According to Ali, the Islamic legal tradition is a historical construction that has its own deep logic. Different parts of this system can only be understood in relation to the whole. That is why as contemporary Muslims engage their heritage, they must eschew patchwork as an easy way to solve seeming contradictions or dilemmas. A piecemeal approach and a pick-and-choose method would lead to an inadequate understanding and would be harmful to the future of the Muslim community, especially women and sexual minorities. Looking at the tradition as a comprehensive whole is an important first step because it allows Muslims to recognize some crucial characteristics of the classical Islamic legal system.
Firstly, this tradition views itself as the representative of God’s will on earth. This does not mean that Muslim jurists explicitly equated their legal rulings/opinions with the will of God; at the theoretical level, these jurists were very much aware of the flawed human element in their intellectual output. However, at the practical level, the methodology that the jurists came to accept as authoritative created an exclusive club. The latter soon imposed itself as the only legitimate interpreter of God’s will and thus the definer of orthodoxy and orthopraxy. Importantly, this authoritative status was based on the claim that the Qur’an and the Sunna of Muhammad were the two main sources of the legal methodology of the jurists. This also meant that some “fundamentals” were posited as divine and unchallengeable. However, a closer look demonstrates that many of these “fundamentals” are the historical products of the cultural milieu of the ancient Near East and are shared by other communities in that historico-geographic area.
Partly as a result of being an integral part of that Near Eastern environment, the premodern Islamic legal tradition was hierarchical, deeply gendered, and patriarchal/androcentric. In addition, it had overtime become more and more invested in maintaining social and political stability. Jurists (particularly Sunni ones) have been consistently antagonistic to chaos or fitna. All these characteristics have led to the sacralization of a patriarchal status-quo. Yet the Islamic legal tradition has historically shown a strong commitment to both a sense of justice and a grounded pragmatism. Regularly, Muslim jurists in their fatwas and Muslim qadis in their court rulings strayed away from a literal rendering or implementation of the law. Instead, in order to protect the public good and social justice (and stability), the men of law would find loopholes and create legal fictions to avoid harsh punishments or to give women more leeway against oppressive husbands, for instance.
Secondly, this inherited legal tradition with these characteristics poses serious challenges to American Muslims as they navigate murky waters in a new environment and a new era. The difficulty stems from the fact that people (including of course the average Muslim) living in the contemporary world are shaped by different social and economic realities as well as new intellectual trends. The result is that someone growing up in the American context today would take some notions about gender relations for granted and would have different sensibilities from someone who lived in an earlier time and different place. Ali contends that these new sensibilities would inevitably conflict with the “givens” and “fundamentals” of the inherited legal tradition.
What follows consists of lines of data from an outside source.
(** C10: the counter is 16 bits wide and its increment wraps: a capture
    that reaches the increment with 65535 in memory names its file
    Image0.jpg, and what it then persists is 0. *)
Theorem C10_counter_wraps (inp : loop_input) (fb : frame) (w : world) :
  shutter_clicked inp = true -> fb_get inp = Some fb -> imageCtr w = 65535 ->
  let w' := world_of (loop inp w) in
  imageCtr w' = 0 /\
  (exists tail, trace w' = trace w ++ FbGet :: SdOpenWrite "/Image0.jpg" :: tail) /\
  (open_ok inp = true ->
   eeprom_flash w' = 0 /\ In (EepromWriteUShort IC_ADDR 0) (trace w')).
Proof.
  intros Hc Hf Hctr w'. subst w'.
  destruct (open_ok inp) eqn:Ho.
  - rewrite (loop_captured inp fb) by assumption.
    destruct (idle_check_vars (millis_clicked inp) inp (captured inp fb w))
      as (-> & _ & _ & -> & _).
    rewrite idle_check_cases.
    assert (Hw : uint16 (imageCtr w + 1) = 0) by (by rewrite Hctr).
    split; [exact Hw|]. split; [|intros _; split; [exact Hw|]].
    + destruct (AWAKE_MILLIS <? _); simpl; rewrite Hw; eexists;
        rewrite <- ?app_assoc; reflexivity.
    + destruct (AWAKE_MILLIS <? _); simpl; rewrite Hw;
        rewrite ?in_app_iff; simpl; tauto.
  - rewrite (loop_open_failed inp fb) by assumption. simpl.
    rewrite Hctr. split; [reflexivity|]. split; [|discriminate].
    eexists. reflexivity.
Qed.

Lemma C10_counter_wraps_witness :
  let w := world_of (setup 0 bring_up_ok (power_on 65535 ∅)) in
  let w' := world_of (loop click_ok w) in
  imageCtr w = 65535 /\ imageCtr w' = 0 /\ eeprom_flash w' = 0.
Proof.
  intros w.
  destruct (C10_counter_wraps click_ok sample_frame w eq_refl eq_refl eq_refl)
    as (H1 & _ & H2).
  split; [reflexivity|]. split; [exact H1 | exact (proj1 (H2 eq_refl))].
Defined.

(** ** Runs of [loop()] and the two counters *)

Lemma run_app (ins1 ins2 : list loop_input) (w : world) :
  run (ins1 ++ ins2) w = bind (run ins1 w) (run ins2).
Proof.
  revert w. induction ins1 as [|inp ins1 IH]; intros w; simpl; [reflexivity|].
  destruct (loop inp w); simpl; auto.
Qed.

Lemma acquired_nonneg (inp : loop_input) : 0 <= acquired inp.
Proof. unfold acquired. destruct (shutter_clicked inp), (fb_get inp); lia. Qed.

Lemma acquisitions_nonneg (ins : list loop_input) : 0 <= acquisitions ins.
Proof.
  induction ins as [|inp ins IH]; simpl; [lia|].
  pose proof (acquired_nonneg inp). lia.
Qed.

Lemma acquisitions_app (ins1 ins2 : list loop_input) :
  acquisitions (ins1 ++ ins2) = acquisitions ins1 + acquisitions ins2.
Proof. induction ins1 as [|inp ins1 IH]; simpl; lia. Qed.

(** One call of [loop()] short of the wrap: the persisted counter does not
    go down and stays at or below the in-memory one. *)
Lemma loop_counters (inp : loop_input) (w : world) :
  0 <= eeprom_flash w <= imageCtr w -> imageCtr w + acquired inp <= 65535 ->
  let w' := world_of (loop inp w) in
  eeprom_flash w <= eeprom_flash w' <= imageCtr w' /\
  imageCtr w' = imageCtr w + acquired inp.
Proof.
  intros Hinv Hroom. unfold acquired in *.
  destruct (shutter_clicked inp) eqn:Hc.
  - destruct (fb_get inp) as [fb|] eqn:Hf.
    + assert (Hs : uint16 (imageCtr w + 1) = imageCtr w + 1)
        by (apply uint16_small; unfold is_uint16; lia).
      destruct (open_ok inp) eqn:Ho.
      * rewrite (loop_captured inp fb) by assumption. cbv zeta.
        destruct (idle_check_vars (millis_clicked inp) inp (captured inp fb w))
          as (-> & _ & _ & -> & _).
        simpl. rewrite Hs. lia.
      * rewrite (loop_open_failed inp fb) by assumption. simpl. rewrite Hs. lia.
    + rewrite loop_fb_failed by assumption. simpl. lia.
  - rewrite loop_not_clicked by assumption. cbv zeta.
    destruct (idle_check_vars (idle_clock inp w) inp
                (set_clickedMillis (idle_clock inp w) w)) as (-> & _ & _ & -> & _).
    simpl. lia.
Qed.

Lemma run_counters (ins : list loop_input) :
  forall w : world,
    0 <= eeprom_flash w <= imageCtr w -> imageCtr w + acquisitions ins <= 65535 ->
    let w' := world_of (run ins w) in
    eeprom_flash w <= eeprom_flash w' <= imageCtr w' /\
    imageCtr w' <= imageCtr w + acquisitions ins.
Proof.
  induction ins as [|inp ins IH]; intros w Hinv Hroom; simpl in *; [lia|].
  pose proof (acquisitions_nonneg ins) as Hn.
  pose proof (acquired_nonneg inp) as Ha.
  destruct (loop_counters inp w Hinv ltac:(lia)) as [H1 H2].
  destruct (loop inp w) as [w1|w1|w1]; simpl in *; try lia.
  destruct (IH w1 ltac:(lia) ltac:(lia)) as [H3 H4]. lia.
Qed.

(** [while (true)] has no way out. *)
Lemma fault_loop_not_done (fuel : nat) :
  forall (n : Z) (w w' : world), fault_loop fuel n w <> Done w'.
Proof.
  induction fuel as [|fuel IH]; intros n w w'; simpl; [discriminate|].
  destruct (flashBuiltinLed_args (Some n) None w); simpl; try discriminate.
  apply IH.
Qed.

(** When [setup()] returns, the in-memory counter is the persisted one. *)
Lemma setup_done (fuel : nat) (inp : setup_input) (w w' : world) :
  setup fuel inp w = Done w' ->
  imageCtr w' = eeprom_flash w /\ eeprom_flash w' = eeprom_flash w /\
  sdcard w' = sdcard w /\ clickedMillis w' = clickedMillis w.
Proof.
  unfold setup.
  destruct (negb (camera_init_err inp =? ESP_OK));
    [intros H; by apply fault_loop_not_done in H|].
  destruct (negb (sd_begin_ok inp));
    [intros H; by apply fault_loop_not_done in H|].
  destruct (card_type inp =? CARD_NONE);
    [intros H; by apply fault_loop_not_done in H|].
  rewrite flash_wave. intros [= <-]. simpl. auto.
Qed.

(** C3, as stated, fails at the 16-bit wrap: booted with 65535 persisted, a
    capture whose file cannot be created leaves 0 in memory against 65535
    persisted, and a successful capture takes the persisted value from 65535
    down to 0. *)
Lemma C3_counterexample :
  let w0 := world_of (setup 0 bring_up_ok (power_on 65535 ∅)) in
  let w1 := world_of (run [click_open_fails] w0) in
  let w2 := world_of (run [click_ok] w0) in
  eeprom_flash w0 = 65535 /\
  (imageCtr w1 = 0 /\ eeprom_flash w1 = 65535 /\ ~ eeprom_flash w1 <= imageCtr w1) /\
  (eeprom_flash w2 = 0 /\ ~ eeprom_flash w0 <= eeprom_flash w2).
Proof. vm_compute. repeat split; intros H; by apply H. Qed.

(** C3, amended: in every state reached from bring-up before the in-memory
    counter has been incremented past 65535, the in-memory counter is at
    least the persisted one, and the persisted counter in any later such
    state is at least what it is now. *)
Theorem C3_counters_ordered (fuel : nat) (sinp : setup_input) (stored : Z)
    (card : gmap string frame) (w0 : world) (ins1 ins2 : list loop_input) :
  is_uint16 stored ->
  setup fuel sinp (power_on stored card) = Done w0 ->
  stored + acquisitions (ins1 ++ ins2) <= 65535 ->
  let w1 := world_of (run ins1 w0) in
  let w2 := world_of (run (ins1 ++ ins2) w0) in
  eeprom_flash w1 <= imageCtr w1 /\ eeprom_flash w1 <= eeprom_flash w2.
Proof.
  intros [Hs0 _] Hsetup Hroom w1 w2. subst w1 w2.
  apply setup_done in Hsetup as (Hctr & Hflash & _). simpl in Hctr, Hflash.
  rewrite acquisitions_app in Hroom.
  pose proof (acquisitions_nonneg ins1) as Hn1.
  pose proof (acquisitions_nonneg ins2) as Hn2.
  destruct (run_counters ins1 w0 ltac:(lia) ltac:(lia)) as [H1 H2].
  split; [lia|].
  rewrite run_app.
  destruct (run ins1 w0) as [w1|w1|w1]; simpl in *; try lia.
  destruct (run_counters ins2 w1 ltac:(lia) ltac:(lia)) as [H3 H4]. lia.
Qed.

Lemma C3_counters_ordered_witness :
  let w0 := world_of (setup 0 bring_up_ok (power_on 7 ∅)) in
  let w1 := world_of (run [click_open_fails] w0) in
  let w2 := world_of (run ([click_open_fails] ++ [click_ok]) w0) in
  eeprom_flash w1 <= imageCtr w1 /\ eeprom_flash w1 <= eeprom_flash w2.
Proof.
  apply (C3_counters_ordered 0 bring_up_ok 7 ∅ _ [click_open_fails] [click_ok]).
  - unfold is_uint16. lia.
  - reflexivity.
  - vm_compute. discriminate.
Defined.

(** ** File names *)

Lemma to_int_normal (z : Z) :
  Z.to_int z <> Decimal.Pos Decimal.Nil /\ Z.to_int z <> Decimal.Neg Decimal.Nil.
Proof.
  destruct z as [|p|p]; simpl; split; try discriminate;
    intros [= H]; by apply Unsigned.to_uint_nonnil in H.
Qed.

Lemma decimal_inj (z1 z2 : Z) : decimal z1 = decimal z2 -> z1 = z2.
Proof.
  unfold decimal. intros H. apply DecimalZ.to_int_inj.
  destruct (to_int_normal z1) as [Ha Hb], (to_int_normal z2) as [Hc Hd].
  apply (f_equal NilZero.int_of_string) in H.
  rewrite !NilZero.isi in H by assumption. congruence.
Qed.

Lemma list_ascii_of_append (s1 s2 : string) :
  list_ascii_of_string (s1 +:+ s2)
  = list_ascii_of_string s1 ++ list_ascii_of_string s2.
Proof. induction s1 as [|c s1 IH]; simpl; [reflexivity|]. by rewrite IH. Qed.

Lemma append_inv_tail (s1 s2 t : string) : s1 +:+ t = s2 +:+ t -> s1 = s2.
Proof.
  intros H. apply (f_equal list_ascii_of_string) in H.
  rewrite !list_ascii_of_append in H. apply app_inv_tail in H.
  apply (f_equal string_of_list_ascii) in H.
  by rewrite !string_of_list_ascii_of_string in H.
Qed.

Lemma image_path_inj (c1 c2 : Z) : image_path c1 = image_path c2 -> c1 = c2.
Proof.
  unfold image_path. intros H. apply String.app_inj in H.
  apply append_inv_tail in H. by apply decimal_inj.
Qed.

Example image_path_7 : image_path 7 = "/Image7.jpg".
Proof. reflexivity. Qed.

Lemma opened_app (es1 es2 : list event) : opened (es1 ++ es2) = opened es1 ++ opened es2.
Proof. apply omap_app. Qed.

Lemma opened_capture_events (ctr : Z) (fb : frame) :
  opened (capture_events ctr fb) = [image_path ctr].
Proof. reflexivity. Qed.

Lemma image_paths_cons (c : Z) (n : nat) :
  image_paths c (S n) = image_path (c + 1) :: image_paths (c + 1) n.
Proof.
  unfold image_paths. rewrite seqZ_cons by lia. cbn [fmap list_fmap].
  do 3 f_equal; lia.
Qed.

Lemma elem_of_image_paths (c : Z) (n : nat) (p : string) :
  p ∈ image_paths c n <-> exists k, p = image_path k /\ c < k <= c + Z.of_nat n.
Proof.
  unfold image_paths. rewrite list_elem_of_fmap. split.
  - intros (k & -> & Hk). apply elem_of_seqZ in Hk. exists k. split; [done|lia].
  - intros (k & -> & Hk). exists k. split; [done|]. apply elem_of_seqZ. lia.
Qed.

Lemma image_paths_NoDup (c : Z) (n : nat) : NoDup (image_paths c n).
Proof.
  unfold image_paths. apply NoDup_fmap_2; [|apply NoDup_seqZ].
  intros x y. apply image_path_inj.
Qed.

(** A call of [loop()] that returns without having abandoned a capture
    either found the shutter at rest and changed nothing but the idle clock,
    or made a capture. *)
Lemma loop_done_cases (inp : loop_input) (w w1 : world) :
  no_failed_capture inp -> loop inp w = Done w1 ->
  (shutter_clicked inp = false /\ w1 = set_clickedMillis (idle_clock inp w) w) \/
  (shutter_clicked inp = true /\
   exists fb, fb_get inp = Some fb /\ w1 = captured inp fb w).
Proof.
  intros Hok Hloop. destruct (shutter_clicked inp) eqn:Hc.
  - right. split; [done|]. destruct (Hok Hc) as [[fb Hf] Ho].
    exists fb. split; [done|].
    rewrite (loop_captured inp fb) in Hloop by assumption.
    rewrite idle_check_cases in Hloop.
    destruct (AWAKE_MILLIS <? _); congruence.
  - left. split; [done|].
    rewrite loop_not_clicked in Hloop by assumption.
    rewrite idle_check_cases in Hloop.
    destruct (AWAKE_MILLIS <? _); congruence.
Qed.

(** A run of [loop()] calls in which no capture is abandoned and the device
    stays awake, short of the wrap. *)
Lemma run_captures (ins : list loop_input) :
  forall (w w' : world) (c : Z),
    Forall no_failed_capture ins -> run ins w = Done w' -> imageCtr w = c ->
    0 <= c -> c + Z.of_nat (length (captures ins)) <= 65535 ->
    let n := length (captures ins) in
    opened (trace w') = opened (trace w) ++ image_paths c n /\
    imageCtr w' = c + Z.of_nat n /\
    (captures ins <> [] -> eeprom_flash w' = c + Z.of_nat n) /\
    (captures ins = [] -> eeprom_flash w' = eeprom_flash w) /\
    dom (sdcard w') = dom (sdcard w) ∪ list_to_set (image_paths c n) /\
    (forall p, p ∉ image_paths c n -> sdcard w' !! p = sdcard w !! p) /\
    (forall (i : nat) inp fb,
        captures ins !! i = Some inp -> fb_get inp = Some fb ->
        sdcard w' !! image_path (c + 1 + Z.of_nat i)
        = Some (take (Z.to_nat (write_sz inp)) fb)).
Proof.
  induction ins as [|inp rest IH]; intros w w' c Hall Hrun Hctr Hc Hroom.
  - cbn [run] in Hrun. injection Hrun as <-. cbn.
    repeat split; try done.
    + by rewrite app_nil_r.
    + lia.
    + set_solver.
  - apply Forall_cons in Hall as [Hinp Hrest]. cbn [run] in Hrun.
    destruct (loop inp w) as [w1|w1|w1] eqn:Hloop; cbn [bind] in Hrun; try done.
    destruct (loop_done_cases inp w w1 Hinp Hloop)
      as [[Hc0 ->]|(Hc1 & fb & Hfb & ->)].
    + (* the shutter was at rest *)
      unfold captures in *. cbn [List.filter] in *. rewrite Hc0 in *.
      exact (IH _ w' c Hrest Hrun Hctr Hc Hroom).
    + (* a capture *)
      unfold captures in *. cbn [List.filter] in *. rewrite Hc1 in *.
      fold (captures rest) in *. cbn [length] in *.
      assert (Hs : uint16 (c + 1) = c + 1)
        by (apply uint16_small; unfold is_uint16; lia).
      set (w1 := captured inp fb w) in *.
      assert (Hctr1 : imageCtr w1 = c + 1)
        by (subst w1; cbn [captured imageCtr]; by rewrite Hctr).
      assert (Hflash1 : eeprom_flash w1 = c + 1)
        by (subst w1; cbn [captured eeprom_flash]; by rewrite Hctr).
      assert (Htrace1 : trace w1 = trace w ++ capture_events (c + 1) fb)
        by (subst w1; cbn [captured trace]; by rewrite Hctr, Hs).
      assert (Hcard : sdcard w1
                = <[image_path (c + 1) := take (Z.to_nat (write_sz inp)) fb]> (sdcard w))
        by (subst w1; cbn [captured sdcard]; by rewrite Hctr, Hs).
      clearbody w1.
      destruct (IH w1 w' (c + 1) Hrest Hrun Hctr1 ltac:(lia) ltac:(lia))
        as (Hopen & Hmem & Hflash & Hflash' & Hdom & Hkeep & Hfile).
      assert (Hnew : image_path (c + 1) ∉ image_paths (c + 1) (length (captures rest))).
      { rewrite elem_of_image_paths. intros (k & Hk & Hrange).
        apply image_path_inj in Hk. lia. }
      cbv zeta. rewrite image_paths_cons.
      split.
      { rewrite Hopen, Htrace1, opened_app, opened_capture_events.
        by rewrite <- app_assoc. }
      split; [lia|].
      split.
      { intros _. destruct (captures rest) as [|inp' rest'] eqn:Hrest'.
        - rewrite Hflash' by done. cbn [length]. lia.
        - rewrite Hflash by done. cbn [length]. lia. }
      split; [done|].
      split.
      { rewrite Hdom, Hcard, dom_insert_L. set_solver. }
      split.
      { intros p Hp. apply not_elem_of_cons in Hp as [Hne Hp].
        rewrite Hkeep by done. rewrite Hcard. by rewrite lookup_insert_ne. }
      intros [|i] inp' fb' Hlook Hfb'; cbn in Hlook.
      * injection Hlook as <-. rewrite Hfb in Hfb'. injection Hfb' as <-.
        replace (c + 1 + Z.of_nat 0) with (c + 1) by lia.
        rewrite Hkeep by done. rewrite Hcard. by rewrite lookup_insert_eq.
      * replace (c + 1 + Z.of_nat (S i)) with (c + 1 + 1 + Z.of_nat i) by lia.
        by apply Hfile.
Qed.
But beyond that, the author is keen to show that the dominant Muslim discourse that builds on this tradition has in fact managed to be at odds with both the internal logic of the premodern legal tradition and current realities. Ali characterizes this dominant discourse as apologetic, inconsistent/selective, authoritarian, and unwilling to seriously engage the ethical problems that the Islamic tradition and the American Muslim community face today. In other words, there is no strong and consistent alternative presented to American Muslims that would be true to the principles of Islam and at the same time respond to the new social, psychological, and intellectual needs of Muslims.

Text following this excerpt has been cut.